Disc 2 keeps the same mood going except with the West Coast dial turned up to 1,000. The songs on disc 2 in my opinion are his most West sounding material to date, besides “The Doctor’s Advocate.” The album starts with a skit of him and Sway sitting in a car talking about why and how he left G-Unit, Game states it’s because 50 had beef with New York artist, such as Nas and Fat Joe, who Game says he respected and wasn’t going to start shit with just because 50 was trying to sell more records. This is a huge reason why I always respected Game and stuck by him during his beef with G-Unit. I think this is also the reason why his career survived, because he had respect for hip hop as a culture and was a fan of other peoples work. Those people recognized that and returned the favor with features and production that made his first album after leaving G-Unit, “The Doctor’s Advocate,” his best album to date.

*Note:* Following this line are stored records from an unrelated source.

(** The three [useState] cells. *)
Record State := {
  name : jsstring;
  dirtyInput : bool;
  extension : jsstring;
}.

(** [useState('')], [useState(false)], [useState('')]. *)
Definition initialState : State :=
  {| name := []; dirtyInput := false; extension := [] |}.

Definition setName (v : jsstring) (s : State) : State :=
  {| name := v; dirtyInput := dirtyInput s; extension := extension s |}.
Definition setDirtyInput (b : bool) (s : State) : State :=
  {| name := name s; dirtyInput := b; extension := extension s |}.
Definition setExtension (v : jsstring) (s : State) : State :=
  {| name := name s; dirtyInput := dirtyInput s; extension := v |}.

(** The calls the component makes to its host. *)
Inductive HostCall :=
| RequestSubmit (value : jsstring)
| InputChange (value : jsstring)
| InputBlur
| Close.

Section Component.
(** [String.prototype.toLocaleLowerCase] depends on the host locale. *)
Variable toLocaleLowerCase : jsstring -> jsstring.

(** [preformattedExtensions?.[0]?.extension] *)
Definition firstExtension (p : ExportModalProps) : option jsstring :=
  preformattedExtensions p !! 0%nat ≫= pe_extension.

(** The body of the effect with dependencies
    [filename, preformattedExtensions, open]. *)
Definition useEffect (p : ExportModalProps) (s : State) : State :=
  let s := setName (filename p) s in
  if bool_decide (0 < length (preformattedExtensions p))%nat
     && truthy_optstr (firstExtension p)
  then setExtension (default [] (firstExtension p)) s
  else s.

Definition onNameChangeHandler (p : ExportModalProps) (value : jsstring)
    (s : State) : State * run HostCall :=
  (setName value s,
   callIfDefined (inputProps p ≫= onChange) (InputChange value)).

Definition onExtensionChangeHandler (value : jsstring) (s : State)
    : State :=
  setExtension value s.

Definition onBlurHandler (p : ExportModalProps) (s : State)
    : State * run HostCall :=
  (setDirtyInput true s,
   callIfDefined (inputProps p ≫= onBlur) InputBlur).

Definition returnName (p : ExportModalProps) (s : State) : jsstring :=
  if truthy_str (extension s)
  then filename p ++ dot :: toLocaleLowerCase (extension s)
  else name s.

Definition onSubmitHandler (p : ExportModalProps) (s : State)
    : run HostCall :=
  callIfDefined (onRequestSubmit p) (RequestSubmit (returnName p s)).

Definition hasInvalidExtension (p : ExportModalProps) (s : State)
    : bool :=
  if negb (dirtyInput s)
     || negb (bool_decide (0 < length (validExtensions p))%nat)
  then false
  else if negb (includes dot (name s)) then true
  else match pop (split dot (name s)) with
       | Some ext => if negb (includes ext (validExtensions p))
                     then true else false
       | None => true
       end.

(** [inputType === 'text' ? !name?.trim() : !name] *)
Definition nameMissing (p : ExportModalProps) (s : State) : bool :=
  match inputType p with
  | text => negb (truthy_str (trim (name s)))
  | password => negb (truthy_str (name s))
  end.

Definition primaryButtonDisabled (p : ExportModalProps) (s : State)
    : bool :=
  truthy_flag (inputProps p ≫= invalid)
  || truthy_flag (loading p)
  || nameMissing p s
  || hasInvalidExtension p s.

Definition submitted (p : ExportModalProps) : bool :=
  truthy_flag (loading p) || truthy_flag (error p)
  || truthy_flag (successful p).

(** *** What the component renders

    The view keeps the elements whose presence or props the component
    computes; an event handler passed to an element is kept as the handler
    it is, and [dispatch] below runs it. *)

Inductive Control :=
| RadioButtonGroup (valueSelected : jsstring)
    (radioValues : list (option jsstring))
| TextInput (value : jsstring) (invalidFlag : bool)
| PasswordInput (value : jsstring) (invalidFlag : bool).

Record Form := {
  paragraph : option jsstring;
  control : Control;
}.

Inductive Notice :=
| LoadingNotice (message : option jsstring)
| SuccessNotice (message : option jsstring)
| ErrorNotice (message : option jsstring).

(** The footer holds the secondary button, whose [onClick] is [onClose], and
    the primary button, whose [onClick] is [onSubmitHandler]. *)
Record Footer := {
  primaryDisabled : bool;
}.

Record View := {
  form : option Form;
  messaging : list Notice;
  footer : option Footer;
}.

(** [commonInputProps.invalid] *)
Definition inputInvalid (p : ExportModalProps) (s : State) : bool :=
  truthy_flag (inputProps p ≫= invalid) || hasInvalidExtension p s.

Definition renderControl (p : ExportModalProps) (s : State) : Control :=
  if bool_decide (0 < length (preformattedExtensions p))%nat
  then RadioButtonGroup (extension s)
         (pe_extension <$> preformattedExtensions p)
  else match inputType p with
       | text => TextInput (name s) (inputInvalid p s)
       | password => PasswordInput (name s) (inputInvalid p s)
       end.

Definition render (p : ExportModalProps) (s : State) : View :=
  {| form :=
       if negb (submitted p)
       then Some {| paragraph := if truthy_optstr (body p) then body p
                                 else None;
                    control := renderControl p s |}
       else None;
     messaging :=
       (if truthy_flag (loading p) then [LoadingNotice (loadingMessage p)]
        else [])
       ++ (if truthy_flag (successful p)
           then [SuccessNotice (successMessage p)] else [])
       ++ (if truthy_flag (error p) then [ErrorNotice (errorMessage p)]
           else []);
     footer :=
       if negb (submitted p)
       then Some {| primaryDisabled := primaryButtonDisabled p s |}
       else None |}.

(** *** User events

    An event reaches a handler only through an element that is rendered; a
    disabled button does not fire its [onClick]. *)

Inductive Event :=
| ChangeInput (value : jsstring)
| BlurInput
| SelectRadio (value : jsstring)
| ClickPrimary
| ClickSecondary
| CloseHeader.

Definition dispatch (p : ExportModalProps) (s : State) (ev : Event)
    : State * run HostCall :=
  let v := render p s in
  match ev with
  | ChangeInput value =>
      match control <$> form v with
      | Some (TextInput _ _) | Some (PasswordInput _ _) =>
          onNameChangeHandler p value s
      | _ => (s, skip)
      end
  | BlurInput =>
      match control <$> form v with
      | Some (TextInput _ _) | Some (PasswordInput _ _) =>
          onBlurHandler p s
      | _ => (s, skip)
      end
  | SelectRadio value =>
      match control <$> form v with
      | Some (RadioButtonGroup _ _) =>
          (onExtensionChangeHandler value s, skip)
      | _ => (s, skip)
      end
  | ClickPrimary =>
      match footer v with
      | Some f => if primaryDisabled f then (s, skip)
                  else (s, onSubmitHandler p s)
      | None => (s, skip)
      end
  | ClickSecondary =>
      match footer v with
      | Some _ => (s, callIfDefined (onClose p) Close)
      | None => (s, skip)
      end
  | CloseHeader => (s, callIfDefined (onClose p) Close)
  end.

(** The state after a sequence of user events under fixed props. *)
Fixpoint interact (p : ExportModalProps) (s : State) (evs : list Event)
    : State :=
  match evs with
  | [] => s
  | ev :: evs' => interact p (dispatch p s ev).1 evs'
  end.

(** First render: the effect runs on the initial state. *)
Definition mount (p : ExportModalProps) : State := useEffect p initialState.

(** The host renders the dialog again with props [p'] in place of [p]: the
    effect runs when one of its dependencies [filename,
    preformattedExtensions, open] has changed. Dependencies are compared
    with [Object.is]: the filename and [open] by value, the options array
    by identity, whatever it holds. [sameOptions] tells whether the host
    passes the very array of the previous render (as it does when it leaves
    the prop out, the default being one frozen array). *)
Definition depsChanged (p p' : ExportModalProps) (sameOptions : bool)
    : bool :=
  negb (bool_decide (filename p = filename p'))
  || negb sameOptions
  || negb (bool_decide (open p = open p')).

Definition rerender (p p' : ExportModalProps) (sameOptions : bool)
    (s : State) : State :=
  if depsChanged p p' sameOptions then useEffect p' s else s.

End Component.

(** *** Sessions

    A dialog lives through user events and through renders by the host with
    new props; the trace collects the host calls made on the way. *)

Inductive Step :=
| User (ev : Event)
| Host (p' : ExportModalProps) (sameOptions : bool).

Record Session := {
  props : ExportModalProps;
  state : State;
  trace : list HostCall;
}.

Section Sessions.
Variable toLocaleLowerCase : jsstring -> jsstring.
(** Two numbered items with a heading between them. *)
Definition sample_items : string :=
  "1. The tenant shall pay rent monthly.
SECTION ONE
2. The tenant shall keep the premises clean.".

Definition sample_employment : string :=
  "The employee shall report to the office at nine every working day. The employee shall keep all company records strictly confidential. The employee shall return all company property upon leaving.".

End ShapeNotions.

(** The contract of the normalizer as its description words it, on the
    maximal runs of equal characters of the text: every tab becomes a space
    and every carriage return a newline; then a run of three or more
    newlines is cut to two and a run of two or more spaces to one, every
    other run staying as it is. *)
Module NormalizerSpec.
Import PyStr.

Definition convert (c : ascii) : ascii :=
  if Ascii.eqb c tab then space
  else if Ascii.eqb c cr then nl
  else c.

Fixpoint convert_all (s : string) : string :=
  match s with
  | EmptyString => EmptyString
  | String c t => String (convert c) (convert_all t)
  end.

(** The maximal runs of [s], in order: character and length. *)
Fixpoint runs (s : string) : list (ascii * nat) :=
  match s with
  | EmptyString => []
  | String c t =>
      match runs t with
      | (d, n) :: r =>
          if Ascii.eqb c d then (d, S n) :: r else (c, 1%nat) :: (d, n) :: r
      | [] => [(c, 1%nat)]
      end
  end.

Fixpoint unruns (l : list (ascii * nat)) : string :=
  match l with
  | [] => EmptyString
  | (c, n) :: r => repeat_char c n ++ unruns r
  end.

Definition collapse (r : ascii * nat) : ascii * nat :=
  let (c, n) := r in
  if Ascii.eqb c nl && (3 <=? n)%nat then (nl, 2%nat)
  else if Ascii.eqb c space && (2 <=? n)%nat then (space, 1%nat)
  else (c, n).

(** The text converted and collapsed, not yet trimmed. *)
Definition squeezed (t : string) : string :=
  unruns (map collapse (runs (convert_all t))).

(** Whitespace only. *)
Fixpoint blank (s : string) : bool :=
  match s with
  | EmptyString => true
  | String c t => isspace c && blank t
  end.

End NormalizerSpec.

(* ================================================================= *)
(** * Properties *)

Import PyStr.

(* ----------------------------------------------------------------- *)
(** ** Substrings and concatenation *)

(** Case analysis on every condition of an [if] in the goal. *)
Ltac case_conditions :=
  repeat match goal with
         | |- context [if ?b then _ else _] => destruct b
         end.

Module StringFacts.
Import RiskNotions.

Lemma lower_app (s t : string) : lower (s ++ t) = lower s ++ lower t.
Proof.
  induction s as [|c s IH]; simpl; [reflexivity | now rewrite IH].
Qed.

Lemma prefix_nil_l (s : string) : prefix "" s = true.
Proof. destruct s; reflexivity. Qed.

Lemma prefix_app_l (k s t : string) :
  prefix k s = true -> prefix k (s ++ t) = true.
Proof.
  revert k; induction s as [|c s IH]; intros [|a k]; simpl; auto.
  - intros _. apply prefix_nil_l.
  - discriminate.
  - destruct (ascii_dec a c); [apply IH | discriminate].
Qed.

Lemma contains_app_l (k s t : string) :
  contains k s = true -> contains k (s ++ t) = true.
Proof.
  induction s as [|c s IH].
  - simpl. rewrite orb_false_r. intros H.
    destruct k; [|discriminate]. destruct t; reflexivity.
  - cbn [contains append]. intros H. apply orb_true_iff in H as [H|H].
    + apply orb_true_iff. left.
      change (String c (s ++ t)) with (String c s ++ t).
      now apply prefix_app_l.
    + apply orb_true_iff. right. auto.
Qed.

Lemma contains_app_r (k s t : string) :
  contains k t = true -> contains k (s ++ t) = true.
Proof.
  intros H. induction s as [|c s IH]; [exact H|].
  cbn [contains append]. rewrite IH. apply orb_true_r.
Qed.

Lemma prefix_app_split (k u t : string) :
  prefix k (u ++ t) = true ->
  prefix k u = true \/
  exists k2, k = u ++ k2 /\ k2 <> "" /\ prefix k2 t = true.
Proof.
  revert k; induction u as [|c u IH]; intros k H.
  - destruct k as [|a k]; [left; reflexivity|].
    right. exists (String a k). repeat split; [discriminate | exact H].
  - destruct k as [|a k]; [left; reflexivity|].
    cbn [append prefix] in *.
    destruct (ascii_dec a c) as [->|]; [|discriminate].
    destruct (IH _ H) as [Hp | (k2 & -> & Hne & Hp)]; [now left|].
    right. exists k2. repeat split; assumption.
Qed.

Lemma overlap_intro (u k2 t : string) :
  u <> "" -> k2 <> "" -> prefix k2 t = true -> overlap (u ++ k2) t = true.
Proof.
  induction u as [|c u IH]; intros Hu Hk Hp; [congruence|].
  cbn [append overlap]. destruct u as [|c' u].
  - cbn [append]. apply orb_true_iff. left.
    rewrite Hp. destruct k2; [congruence | reflexivity].
  - apply orb_true_iff. right. apply IH; [discriminate | assumption..].
Qed.

Lemma contains_app_inv (k s t : string) :
  contains k (s ++ t) = true ->
  contains k s = true \/ contains k t = true \/ overlap k t = true.
Proof.
  induction s as [|c s IH]; intros H; [right; left; exact H|].
  cbn [contains append] in H. apply orb_true_iff in H as [H|H].
  - change (String c (s ++ t)) with (String c s ++ t) in H.
    apply prefix_app_split in H as [H | (k2 & -> & Hne & Hp)].
    + left. cbn [contains]. now rewrite H.
    + right. right. apply overlap_intro; [discriminate | assumption..].
  - destruct (IH H) as [H1|H1]; [|now right].
    left. cbn [contains]. rewrite H1. apply orb_true_r.
Qed.

(** When no occurrence of [k] can straddle the join, [k in s + t] is decided
    by the two halves. *)
Lemma contains_app_exact (k s t : string) :
  overlap k t = false ->
  contains k (s ++ t) = contains k s || contains k t.
Proof.
  intros Ho. destruct (contains k (s ++ t)) eqn:E.
  - apply contains_app_inv in E as [E|[E|E]].
    + now rewrite E.
    + rewrite E. now rewrite orb_true_r.
    + congruence.
  - symmetry. apply orb_false_iff. split.
    + destruct (contains k s) eqn:E1; [|reflexivity].
      now rewrite (contains_app_l _ _ t E1) in E.
    + destruct (contains k t) eqn:E1; [|reflexivity].
      now rewrite (contains_app_r _ s _ E1) in E.
Qed.

Lemma any_in_app_exact (ks : list string) (s t : string) :
  forallb (fun k => negb (overlap k t)) ks = true ->
  any_in ks (s ++ t) = any_in ks s || any_in ks t.
Proof.
  unfold any_in. induction ks as [|k ks IH]; cbn [forallb existsb]; intros H.
  - reflexivity.
  - apply andb_true_iff in H as [H1 H2]. apply negb_true_iff in H1.
    rewrite (contains_app_exact _ _ _ H1), (IH H2).
    destruct (contains k s), (contains k t); simpl;
      rewrite ?orb_true_r; reflexivity.
Qed.

End StringFacts.

(* ----------------------------------------------------------------- *)
(** ** Risk scorer *)

Module RiskFacts.
Import ClauseRisk RiskNotions StringFacts.

Lemma score_type_rules (ty : clause_type) (text : string) (st : scoring) :
  score (type_rules ty text st) = (score st + type_points ty text)%Z.
Proof.
  destruct ty; unfold type_rules, type_points;
    try destruct (any_in currency_markers text); cbn [negb];
    case_conditions;
    cbn [score add_score add_reason add_suggestion add_tag negb]; lia.
Qed.

Lemma score_ambiguity_penalty (text : string) (st : scoring) :
  score (ambiguity_penalty text st)
  = (score st + bonus (any_in ambiguity_terms text) 10)%Z.
Proof.
  unfold ambiguity_penalty, bonus.
  destruct (any_in ambiguity_terms text);
    cbn [score add_score add_reason add_suggestion add_tag]; lia.
Qed.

Each song here has its highlights, Nas and Will.i.am on “The Ghetto” is electric, while Lil Wayne on the hook of “From Adam” brings you back to when Weezy was F Baby. From tracks 10-14 you literally feel like you are next to a palm tree at DJ Quik’s house, I love every track here and The Game shines like nothing else.
I can’t end the review without talking about “Like Father, Like Son 2,” an updated version of the first one, features his oldest son Harlem, which for me, is the best part of the track. his son opens the song by rhyming,
Winning like Steph Curry in the chip though
Used to be the only one, now I’m the big bro (I’m here too)
Know my daddy schizo, don’t mess with his kids yo
Me and my brother tight (yeah), we like the Klitschkos
I love you daddy
If that isn’t enough to pull at your heart strings, Harlem also ends the song, this time not rhyming but just stating hard facts,
I’m Harlem, The Game’s oldest son
I make straight A’s and I’m a good kid
But more importantly, I’m safe
Because my daddy hustled his way out of Compton
So I could have a better life
That’s my daddy
And I wish all kids had one like mine
The world would be a better place
This shit literally had me tearing up, if you’re like me, you wouldn’t be anything in this world if it wasn’t for your father. I can relate to Harlem, and he is right, the world would be a much better place if everyone had a father like Game.
This album gets a 4 out of 5 glasses here at The Playa’s Punch, Keep doing you Jaceyon! Hip hop appreciates you!